If you never see breastfeeding…
…you say it’s a fact, not just your opinion, that breast milk is gross. You haven’t forgotten that Friends episode “The One With The Breast Milk,” where Ross says Carol’s breast milk is gross and Rachel says with disgust that it’s “juice squeezed from a person.” You’re not even sure what it looks like, really. But definitively and objectively, gross and icky it is. You imagine maybe it smells sour and is full of diseases and probably lumps of stringy things… You are not weird. Breast milk is weird.
…you believe cow milk is better for human babies than human milk. Cows make milk for people. Cows are big and strong and so cow milk makes humans big and strong, like cows, but better because we’re humans. Human milk is good for a while but it can’t be that good because all the kids you see drink cow milk-based formula and then they switch to sipping whole cow milk with straws. And they’re all doing fine.
…you insist it’s just something “other animals” do. Modernity is upon us and let’s be honest, breastfeeding is for cave people and goats and dogs and uncivilized, nudist aboriginals and third world families who can’t afford formula and Mother Mary who nursed Jesus a long, long, long time ago.
If you never see breastfeeding…
…you imagine children always lay quiet and still when breastfeeding. You’ve never watched a Gymnurstics performance (see below). So you’ll be very surprised when your child starts crawling, cruising, bopping, and bouncing… in your arms while nursing.

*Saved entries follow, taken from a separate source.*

(** * mpENC (mpenc_js): wire codec, greeting state machine, session ids and
      data-message security

    A shallow embedding of the JavaScript sources

    - [src/mpenc/codec.js]           (module [Codec])
    - [src/mpenc/greet/greeter.js]   (module [Greeter])
    - the ASKE module [mpenc.ske]    (module [Ske])
    - the module [mpenc/message]     (module [Message])

    JavaScript strings are sequences of UTF-16 code units and are modelled
    as [list Z]; a binary ("byte") string is one whose units are below 256.
    JavaScript numbers that take part in bit operations are modelled as [Z]
    with the 32-bit wrap-around of the language written out.  Exceptions are
    an explicit [result]; objects that are mutated are passed and returned
    explicitly. *)

From Stdlib Require Import ZArith List String Ascii Lia Bool.
From stdpp Require Import base list gmap sorting.

Local Open Scope Z_scope.

(** ** JavaScript values *)

(** A string is the list of its UTF-16 code units. *)
Abbreviation jsstring := (list Z).

(** String literals of the sources. *)
Definition js (s : string) : jsstring :=
  map (fun a => Z.of_N (N_of_ascii a)) (list_ascii_of_string s).

Definition is_byte (c : Z) : Prop := 0 <= c < 256.
Definition is_unit (c : Z) : Prop := 0 <= c < 65536.

(** Binary strings and well-formed strings. *)
Definition bytestring (s : jsstring) : Prop := Forall is_byte s.
Definition wfstring (s : jsstring) : Prop := Forall is_unit s.

(** The values that flow through the untyped constructor calls of the
    sources.  Arrays only ever hold strings here. *)
Inductive jsval :=
| VUndef
| VNull
| VBool (b : bool)
| VNum (n : Z)
| VStr (s : jsstring)
| VArr (l : list jsstring).

(** [ToBoolean]. *)
Definition truthy (v : jsval) : bool :=
  match v with
  | VUndef | VNull => false
  | VBool b => b
  | VNum n => negb (n =? 0)
  | VStr s => match s with [] => false | _ => true end
  | VArr _ => true
  end.

(** [a || b]. *)
Definition js_oror (a b : jsval) : jsval := if truthy a then a else b.

(** [v === VNum n]. *)
Definition is_num (v : jsval) (n : Z) : bool :=
  match v with VNum m => m =? n | _ => false end.

(** [v === true || v === 1], and [v === 0 || v === false]. *)
Definition is_true_or_1 (v : jsval) : bool :=
  match v with VBool true => true | VNum 1 => true | _ => false end.
Definition is_false_or_0 (v : jsval) : bool :=
  match v with VBool false => true | VNum 0 => true | _ => false end.

(** ** Exceptions *)

Inductive result (A : Type) :=
| Ok (a : A)
| Throw (e : string).
Arguments Ok {A} a.
Arguments Throw {A} e.

Global Instance result_ret : MRet result := fun A a => Ok a.
Global Instance result_bind : MBind result := fun A B k r =>
  match r with
  | Ok a => k a
  | Throw e => Throw e
  end.

(** [_assert(cond, message)] of [mpenc/helper/assert]: raises when the
    condition is falsy. *)
Definition _assert (cond : bool) (message : string) : result unit :=
  if cond then Ok tt else Throw message.

Definition raises {A} (r : result A) : Prop := exists e, r = Throw e.

(** ** 32-bit integer operators *)

Definition ToInt32 (x : Z) : Z := (x + 2 ^ 31) mod 2 ^ 32 - 2 ^ 31.
Definition ToUint32 (x : Z) : Z := x mod 2 ^ 32.
Definition ToUint16 (x : Z) : Z := x mod 2 ^ 16.

(** [a << b], [a >> b], [a >>> b], [a | b], [a & b]. *)
Definition js_shl (a b : Z) : Z :=
  ToInt32 (Z.shiftl (ToInt32 a) (ToUint32 b mod 32)).
Definition js_sar (a b : Z) : Z := Z.shiftr (ToInt32 a) (ToUint32 b mod 32).
Definition js_shr (a b : Z) : Z := Z.shiftr (ToUint32 a) (ToUint32 b mod 32).
Definition js_or (a b : Z) : Z := Z.lor (ToInt32 a) (ToInt32 b).
Definition js_and (a b : Z) : Z := Z.land (ToInt32 a) (ToInt32 b).

(** [String.fromCharCode(n)] yields the single unit [n mod 2^16]. *)
Definition fromCharCode (n : Z) : Z := ToUint16 n.

(** [s.charCodeAt(i)] as an operand of a bit operator: out of range it is
    [NaN], which every bit operator reads as 0. *)
Definition charCodeAt (s : jsstring) (i : nat) : Z := nth i s 0.
(** C10: in the states an execution goes through, (A) the iteration of
    [findCuts] that processes the node on top of the work stack marks the
    implementation map under that literal as it was pushed, polarity bit
    included, when the best cut of the node has area 0; for an odd literal
    the key is new, and the entry under the even literal of the node is
    [false] afterwards; (B) whenever the map has an entry under the odd
    literal of an and-node, its entry under the even literal is [false],
    and the area estimate of every cut that has the node among its leaves
    counts it as unimplemented; (C) no iteration takes back a mark made
    under an odd literal, so (B) holds in all later states. *)
Theorem odd_literal_marks_are_not_seen (e : CutEngine) (stack : list Z) :
  reachable e stack →
  (∀ currentAndNode rest e',
      stack = currentAndNode :: rest →
      findCutsStep e currentAndNode rest = OK (e', rest) →
      ∃ bestCut,
        getBestCut e' currentAndNode = OK bestCut
        ∧ (_areaCost bestCut = 0 →
           _implementationMap e' !! currentAndNode = Some true
           ∧ (currentAndNode mod 2 = 1 →
              _implementationMap e !! currentAndNode = None
              ∧ _implementationMap e' !! (currentAndNode - 1) = Some false)))
  ∧ (∀ v, isAndVariable (_aig e) v →
          is_Some (_implementationMap e !! (2 * v + 1)) →
          _implementationMap e !! (2 * v) = Some false
          ∧ ∀ andLiteral unionCut,
              v ∈ _nodeVariables unionCut →
              (∀ x, x ∈ _nodeVariables unionCut → 0 ≤ x < 2147483648) →
              v ∈ unimplementedLeaves e (_nodeVariables unionCut)
              ∧ ∃ area, estimateUnionCutAreaCost e andLiteral unionCut
                        = OK area
                        ∧ 1 ≤ area)
  ∧ (∀ currentAndNode rest e' stack' v,
        stack = currentAndNode :: rest →
        findCutsStep e currentAndNode rest = OK (e', stack') →
        _implementationMap e !! (2 * v + 1) = Some true →
        _implementationMap e' !! (2 * v + 1) = Some true).
Proof.
  intros Hreach. pose proof (reachable_inv e stack Hreach) as [Hinv Hstack].
  pose proof (inv_aig e Hinv) as Hvalid.
  pose proof (engine_inv_shape e Hinv) as Hshape.
  split; [|split].
  - intros t rest e' -> Hstep.
    pose proof (reachable_step _ _ _ _ _ Hreach Hstep) as Hreach'.
    apply reachable_inv in Hreach' as [Hinv' _].
    pose proof (proj1 (findCutsStep_config _ _ _ _ _ Hstep)) as Haig'.
    destruct Hstack as [Hall _]. apply Forall_inv in Hall as [Hand Hempty].
    rewrite indexFromLiteral_div in Hempty.
    apply findCutsStep_cases in Hstep
      as [[_ [c Heq]]|(_ & an & Han & Hproc)]; [| |done].
    { apply (f_equal length) in Heq. simpl in Heq. lia. }
    apply (getAndNodeFromLiteral_children _ Hvalid) in Han as (_ & Hc1 & Hc0).
    destruct (processNode_marks_literal e t (_firstChild an) (_secondChild an)
                e' Hinv Hand Hempty ltac:(lia) ltac:(lia) Hproc)
      as (bestCut & Hbest & Hmark).
    exists bestCut. split; [done|]. intros Harea.
    specialize (Hmark Harea). split; [done|]. intros Hodd.
    apply (nodeIsAnd_spec _ Hvalid) in Hand as [_ Hv].
    pose proof (inv_empty e Hinv _ Hv Hempty) as [Hnone _].
    replace (2 * (t / 2) + 1) with t in Hnone by lia.
    split; [done|].
    replace (t - 1) with (2 * (t / 2)) by lia.
    apply (inv_odd e' Hinv').
    + by rewrite Haig'.
    + replace (2 * (t / 2) + 1) with t by lia. by rewrite Hmark.
  - intros v Hv Hodd.
    pose proof (inv_odd e Hinv v Hv Hodd) as Heven.
    split; [done|]. intros andLiteral unionCut Hin Hrange.
    pose proof (andVariable_range _ Hvalid _ Hv) as Hvr.
    assert (Hcounted : v ∈ unimplementedLeaves e (_nodeVariables unionCut)).
    { apply elem_of_filter. split; [|done]. unfold countedLeaf.
      rewrite literalFromIndex_small by lia. split; [|done].
      apply (nodeIsAnd_spec _ Hvalid). split; [lia|].
      by replace (2 * v / 2) with v by lia. }
    split; [done|].
    rewrite (estimateUnionCutAreaCost_spec e (engine_inv_keys_ok e Hinv))
      by done.
    eexists. split; [done|].
    assert (size (unimplementedLeaves e (_nodeVariables unionCut)) ≠ 0%nat).
    { apply size_non_empty_iff. intros Hempty.
      rewrite Hempty in Hcounted. by apply not_elem_of_empty in Hcounted. }
    lia.
  - intros t rest e' stack' v -> Hstep Htrue.
    destruct Hstack as [Hall _]. apply Forall_inv in Hall as [Hand Hempty].
    rewrite indexFromLiteral_div in Hempty.
    apply findCutsStep_cases in Hstep
      as [[-> _]|(_ & an & Han & Hproc)]; [done| |done].
    apply (getAndNodeFromLiteral_children _ Hvalid) in Han as (_ & Hc1 & Hc0).
    destruct (processNode_result e Hinv t Hand Hempty (_firstChild an)
                (_secondChild an) ltac:(lia) ltac:(lia) e' Hproc)
      as (bestCut & others & m1 & _ & _ & _ & Hm1 & Hfals).
    rewrite (falsified_odd _ _ _ _ v Hfals).
    destruct Hm1 as [[-> _]|[-> _]]; [done|].
    destruct (decide (t = 2 * v + 1)) as [->|Hne].
    + apply lookup_insert_eq.
    + by rewrite lookup_insert_ne.
Qed.

Lemma engineNegatedOutput_called : reachable engineNegatedOutput [7].
Proof.
  apply reachable_call; [|vm_compute; reflexivity].
  apply (reachable_new aigNegatedOutput MinimizeArea 2 0);
    vm_compute; reflexivity.
Qed.

Lemma odd_literal_marks_are_not_seen_witness :
  ∃ bestCut,
    getBestCut
      (from_OK (engineNegatedOutput, [])
               (findCutsStep engineNegatedOutput 7 [])).1 7
    = OK bestCut
    ∧ (_areaCost bestCut = 0 →
       _implementationMap
         (from_OK (engineNegatedOutput, [])
                  (findCutsStep engineNegatedOutput 7 [])).1
         !! 7 = Some true
       ∧ (7 mod 2 = 1 →
          _implementationMap engineNegatedOutput !! 7 = None
          ∧ _implementationMap
              (from_OK (engineNegatedOutput, [])
                       (findCutsStep engineNegatedOutput 7 [])).1
              !! (7 - 1) = Some false)).
Proof.
  apply (proj1 (odd_literal_marks_are_not_seen engineNegatedOutput [7]
                  engineNegatedOutput_called) 7 []).
  - reflexivity.
  - vm_compute. reflexivity.
Defined.

(** The same on the whole pipeline: the design whose output is the negated
    and-node 7. The engine ends with the entry [true] under 7 and [false]
    under 6, and the area estimate of the cut {3} is still 1. *)
Lemma negated_output_mark :
  let e := engineAfter (findCuts 10 engineNegatedOutput 7)
                       engineNegatedOutput in
  _implementationMap e !! 7 = Some true
  ∧ _implementationMap e !! 6 = Some false
  ∧ estimateUnionCutAreaCost e 8 (mkCut {[ 3 ]} 0 2 0) = OK 1.
Proof. vm_compute. repeat split; reflexivity. Qed.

…you believe children don’t breastfeed after babyhood. All the children you see are eating only table foods with utensils, and they’re too old for bottles, which is the way you see nursing babies being fed in public, so you know they’re not breastfeeding at home. Mothers who claim they’re “extended breastfeeding” must be making it up.
…you presume “still-breastfeeding” toddlers are demanding brats. They do jumping jacks on their mothers while asking for her breasts in plain English (they’re talking now) and these mothers let them walk all over her (they’re walking now). This is what you think you know: the mother must certainly be (should be) embarrassed that she can’t “control” her big baby. You think if she wasn’t ashamed, you’d see toddlers breastfeeding in public. But you don’t see it, so this is what you think.
…you don’t consider the benefits of doing so. Because really, breastfeeding a baby under the age of one is just for the baby. Nursing mothers sacrifice their time, their bodies, their sanity — they get nothing out of it. Surely not anything as important as greatly reduced risk of breast and ovarian cancer, or reduced risk of developing type 2 diabetes and high cholesterol and rheumatoid arthritis and unwanted pregnancies due to delayed ovulation, plus the regular release of oxytocin (the “love hormone”)…
And then, really, breastfeeding a child over the age of one is just for the mother’s selfish emotional neediness and ego — the child gets nothing out of it except mother’s approval.
If you never see breastfeeding, you never see freshly-nursed babies’ happy, milky smiles.
If you never see breastfeeding, you can’t know about this vital building block for humanity, this natural prevention and cure for colds and viruses working in action… this inimitable thing beyond love that’s generated between mothers and their children. You can’t know what that is like, or how to get there yourself when it’s time to breastfeed your own babies for the first time.
So we need to see mothers breastfeeding. We need to notice the children who are breastfeeding.